Aim of the task | Line by line, retype the material below exactly, from its first line up to and including the one holding "- intros s id [Hin|Hin]%Hg;".

Data |

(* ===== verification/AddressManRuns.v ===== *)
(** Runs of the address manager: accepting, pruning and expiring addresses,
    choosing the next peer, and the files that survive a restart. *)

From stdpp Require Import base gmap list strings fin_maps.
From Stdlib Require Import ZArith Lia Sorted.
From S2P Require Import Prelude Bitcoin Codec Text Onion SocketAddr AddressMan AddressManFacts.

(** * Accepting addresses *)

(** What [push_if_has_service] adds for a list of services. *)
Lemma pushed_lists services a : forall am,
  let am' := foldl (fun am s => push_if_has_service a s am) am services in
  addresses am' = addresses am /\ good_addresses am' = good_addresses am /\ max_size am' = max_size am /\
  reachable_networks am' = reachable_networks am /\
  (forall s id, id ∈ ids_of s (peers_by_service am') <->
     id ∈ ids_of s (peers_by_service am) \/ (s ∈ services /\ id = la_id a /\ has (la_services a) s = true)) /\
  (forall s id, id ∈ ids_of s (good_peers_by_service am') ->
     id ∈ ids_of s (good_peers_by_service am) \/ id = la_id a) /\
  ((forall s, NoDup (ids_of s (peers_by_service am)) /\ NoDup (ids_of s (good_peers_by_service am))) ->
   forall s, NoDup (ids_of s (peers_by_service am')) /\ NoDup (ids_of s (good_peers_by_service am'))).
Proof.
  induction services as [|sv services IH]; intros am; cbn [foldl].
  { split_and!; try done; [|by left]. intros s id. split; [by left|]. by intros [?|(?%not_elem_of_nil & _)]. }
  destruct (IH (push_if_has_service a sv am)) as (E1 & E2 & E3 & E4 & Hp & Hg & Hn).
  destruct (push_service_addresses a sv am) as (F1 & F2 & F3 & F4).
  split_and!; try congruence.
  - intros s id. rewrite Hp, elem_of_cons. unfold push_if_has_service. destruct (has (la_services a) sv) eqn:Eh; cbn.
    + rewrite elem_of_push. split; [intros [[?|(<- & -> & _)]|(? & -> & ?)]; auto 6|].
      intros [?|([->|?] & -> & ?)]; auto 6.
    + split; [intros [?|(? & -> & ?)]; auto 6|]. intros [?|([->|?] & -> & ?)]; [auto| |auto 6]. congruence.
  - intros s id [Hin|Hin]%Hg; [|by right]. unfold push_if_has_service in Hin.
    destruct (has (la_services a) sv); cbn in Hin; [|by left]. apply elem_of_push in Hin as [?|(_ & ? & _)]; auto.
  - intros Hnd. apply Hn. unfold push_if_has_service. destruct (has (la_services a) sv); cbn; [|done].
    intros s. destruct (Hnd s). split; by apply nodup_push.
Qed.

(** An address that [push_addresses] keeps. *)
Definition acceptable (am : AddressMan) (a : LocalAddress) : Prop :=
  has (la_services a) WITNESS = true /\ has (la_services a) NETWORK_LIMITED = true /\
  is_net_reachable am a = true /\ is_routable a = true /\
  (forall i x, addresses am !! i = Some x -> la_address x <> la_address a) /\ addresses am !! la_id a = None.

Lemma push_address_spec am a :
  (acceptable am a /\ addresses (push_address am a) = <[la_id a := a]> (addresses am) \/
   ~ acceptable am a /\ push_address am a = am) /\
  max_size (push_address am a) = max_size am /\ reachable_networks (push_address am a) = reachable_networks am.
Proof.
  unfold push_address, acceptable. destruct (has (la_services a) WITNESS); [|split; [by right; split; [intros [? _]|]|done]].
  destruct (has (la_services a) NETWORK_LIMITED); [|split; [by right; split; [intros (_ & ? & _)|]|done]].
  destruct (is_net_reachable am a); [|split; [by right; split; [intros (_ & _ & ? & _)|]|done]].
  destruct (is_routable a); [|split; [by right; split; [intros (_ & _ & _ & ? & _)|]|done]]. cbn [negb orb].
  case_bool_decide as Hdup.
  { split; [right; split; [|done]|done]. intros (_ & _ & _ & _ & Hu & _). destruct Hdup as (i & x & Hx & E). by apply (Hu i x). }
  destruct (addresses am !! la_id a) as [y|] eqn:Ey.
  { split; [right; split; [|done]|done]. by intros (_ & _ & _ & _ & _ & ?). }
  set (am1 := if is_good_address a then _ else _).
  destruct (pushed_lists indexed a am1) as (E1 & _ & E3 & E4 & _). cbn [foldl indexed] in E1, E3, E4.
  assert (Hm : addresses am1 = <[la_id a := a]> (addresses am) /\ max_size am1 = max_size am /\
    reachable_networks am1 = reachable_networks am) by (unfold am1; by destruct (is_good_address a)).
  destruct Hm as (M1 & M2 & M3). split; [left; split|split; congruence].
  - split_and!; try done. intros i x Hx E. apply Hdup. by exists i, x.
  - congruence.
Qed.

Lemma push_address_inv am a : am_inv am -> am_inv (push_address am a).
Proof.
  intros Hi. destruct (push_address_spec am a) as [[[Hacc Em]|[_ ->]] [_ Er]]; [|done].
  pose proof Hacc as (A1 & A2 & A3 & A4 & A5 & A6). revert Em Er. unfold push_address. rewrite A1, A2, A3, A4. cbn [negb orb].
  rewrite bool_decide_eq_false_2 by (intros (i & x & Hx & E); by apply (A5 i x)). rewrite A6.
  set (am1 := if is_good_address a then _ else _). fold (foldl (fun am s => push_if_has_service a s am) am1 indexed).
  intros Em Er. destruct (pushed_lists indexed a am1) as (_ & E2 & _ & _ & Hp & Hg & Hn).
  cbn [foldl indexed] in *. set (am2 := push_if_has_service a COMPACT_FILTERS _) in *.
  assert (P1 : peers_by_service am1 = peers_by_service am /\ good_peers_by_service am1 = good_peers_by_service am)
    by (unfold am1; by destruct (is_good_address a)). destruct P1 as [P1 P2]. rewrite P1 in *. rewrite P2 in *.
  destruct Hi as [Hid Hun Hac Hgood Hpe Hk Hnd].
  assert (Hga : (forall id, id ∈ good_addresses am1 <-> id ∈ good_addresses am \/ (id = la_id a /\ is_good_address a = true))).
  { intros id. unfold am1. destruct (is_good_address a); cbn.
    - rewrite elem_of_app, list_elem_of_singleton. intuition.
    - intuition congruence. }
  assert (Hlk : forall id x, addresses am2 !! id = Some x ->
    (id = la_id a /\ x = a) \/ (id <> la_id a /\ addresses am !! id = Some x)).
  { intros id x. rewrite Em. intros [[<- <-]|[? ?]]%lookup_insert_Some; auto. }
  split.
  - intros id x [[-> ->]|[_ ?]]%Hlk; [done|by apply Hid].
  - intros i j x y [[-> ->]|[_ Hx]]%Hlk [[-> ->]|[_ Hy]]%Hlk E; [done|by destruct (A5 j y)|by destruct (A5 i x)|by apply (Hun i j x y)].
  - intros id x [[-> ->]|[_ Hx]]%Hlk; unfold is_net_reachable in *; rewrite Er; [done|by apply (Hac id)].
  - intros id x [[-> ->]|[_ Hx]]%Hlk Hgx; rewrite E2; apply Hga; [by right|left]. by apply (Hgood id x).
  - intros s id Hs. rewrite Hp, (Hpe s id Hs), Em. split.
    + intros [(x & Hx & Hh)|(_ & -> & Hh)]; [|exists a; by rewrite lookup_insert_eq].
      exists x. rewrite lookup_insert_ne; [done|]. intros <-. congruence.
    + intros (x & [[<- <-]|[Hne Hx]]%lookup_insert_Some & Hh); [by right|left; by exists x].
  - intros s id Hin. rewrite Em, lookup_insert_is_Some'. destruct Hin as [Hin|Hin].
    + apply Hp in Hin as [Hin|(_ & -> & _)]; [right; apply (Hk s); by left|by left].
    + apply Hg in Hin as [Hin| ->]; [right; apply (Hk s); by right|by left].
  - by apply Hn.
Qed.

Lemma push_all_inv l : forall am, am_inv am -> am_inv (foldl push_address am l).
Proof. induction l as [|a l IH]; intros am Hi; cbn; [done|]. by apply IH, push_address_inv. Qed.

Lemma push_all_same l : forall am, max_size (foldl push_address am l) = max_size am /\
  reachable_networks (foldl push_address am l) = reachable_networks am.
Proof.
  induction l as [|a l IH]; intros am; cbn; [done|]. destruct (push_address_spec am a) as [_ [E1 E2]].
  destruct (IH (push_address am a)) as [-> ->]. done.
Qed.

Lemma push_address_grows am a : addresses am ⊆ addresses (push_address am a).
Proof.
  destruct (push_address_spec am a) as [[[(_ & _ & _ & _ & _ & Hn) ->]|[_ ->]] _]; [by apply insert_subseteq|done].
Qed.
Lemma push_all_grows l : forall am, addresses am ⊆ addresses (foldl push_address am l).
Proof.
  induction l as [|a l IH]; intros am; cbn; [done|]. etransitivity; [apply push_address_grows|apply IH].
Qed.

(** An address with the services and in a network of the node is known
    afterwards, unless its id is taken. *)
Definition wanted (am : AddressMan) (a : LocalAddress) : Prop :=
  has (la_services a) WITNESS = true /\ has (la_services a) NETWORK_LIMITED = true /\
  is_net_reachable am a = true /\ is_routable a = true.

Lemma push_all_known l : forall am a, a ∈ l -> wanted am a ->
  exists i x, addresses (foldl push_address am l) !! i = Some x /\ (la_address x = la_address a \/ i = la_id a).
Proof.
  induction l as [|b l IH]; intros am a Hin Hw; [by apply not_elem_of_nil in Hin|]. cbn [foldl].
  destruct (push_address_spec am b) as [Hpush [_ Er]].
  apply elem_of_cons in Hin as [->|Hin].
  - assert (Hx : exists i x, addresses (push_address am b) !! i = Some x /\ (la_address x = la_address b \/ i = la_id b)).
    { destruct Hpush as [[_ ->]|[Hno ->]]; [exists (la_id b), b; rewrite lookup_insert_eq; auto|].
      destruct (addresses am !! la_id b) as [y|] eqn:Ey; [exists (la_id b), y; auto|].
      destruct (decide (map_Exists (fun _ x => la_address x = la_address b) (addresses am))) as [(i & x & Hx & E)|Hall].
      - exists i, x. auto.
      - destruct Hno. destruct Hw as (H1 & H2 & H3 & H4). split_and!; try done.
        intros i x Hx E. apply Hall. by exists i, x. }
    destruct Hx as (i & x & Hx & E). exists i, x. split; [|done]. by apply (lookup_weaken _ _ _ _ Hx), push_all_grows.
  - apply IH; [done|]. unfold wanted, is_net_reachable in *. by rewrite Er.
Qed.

Output |
(* ===== verification/AddressManRuns.v ===== *)
(** Runs of the address manager: accepting, pruning and expiring addresses,
    choosing the next peer, and the files that survive a restart. *)

From stdpp Require Import base gmap list strings fin_maps.
From Stdlib Require Import ZArith Lia Sorted.
From S2P Require Import Prelude Bitcoin Codec Text Onion SocketAddr AddressMan AddressManFacts.

(** * Accepting addresses *)

(** What [push_if_has_service] adds for a list of services. *)
Lemma pushed_lists services a : forall am,
  let am' := foldl (fun am s => push_if_has_service a s am) am services in
  addresses am' = addresses am /\ good_addresses am' = good_addresses am /\ max_size am' = max_size am /\
  reachable_networks am' = reachable_networks am /\
  (forall s id, id ∈ ids_of s (peers_by_service am') <->
     id ∈ ids_of s (peers_by_service am) \/ (s ∈ services /\ id = la_id a /\ has (la_services a) s = true)) /\
  (forall s id, id ∈ ids_of s (good_peers_by_service am') ->
     id ∈ ids_of s (good_peers_by_service am) \/ id = la_id a) /\
  ((forall s, NoDup (ids_of s (peers_by_service am)) /\ NoDup (ids_of s (good_peers_by_service am))) ->
   forall s, NoDup (ids_of s (peers_by_service am')) /\ NoDup (ids_of s (good_peers_by_service am'))).
Proof.
  induction services as [|sv services IH]; intros am; cbn [foldl].
  { split_and!; try done; [|by left]. intros s id. split; [by left|]. by intros [?|(?%not_elem_of_nil & _)]. }
  destruct (IH (push_if_has_service a sv am)) as (E1 & E2 & E3 & E4 & Hp & Hg & Hn).
  destruct (push_service_addresses a sv am) as (F1 & F2 & F3 & F4).
  split_and!; try congruence.
  - intros s id. rewrite Hp, elem_of_cons. unfold push_if_has_service. destruct (has (la_services a) sv) eqn:Eh; cbn.
    + rewrite elem_of_push. split; [intros [[?|(<- & -> & _)]|(? & -> & ?)]; auto 6|].
      intros [?|([->|?] & -> & ?)]; auto 6.
    + split; [intros [?|(? & -> & ?)]; auto 6|]. intros [?|([->|?] & -> & ?)]; [auto| |auto 6]. congruence.
  - intros s id [Hin|Hin]%Hg; [|by right]. unfold push_if_has_service in Hin.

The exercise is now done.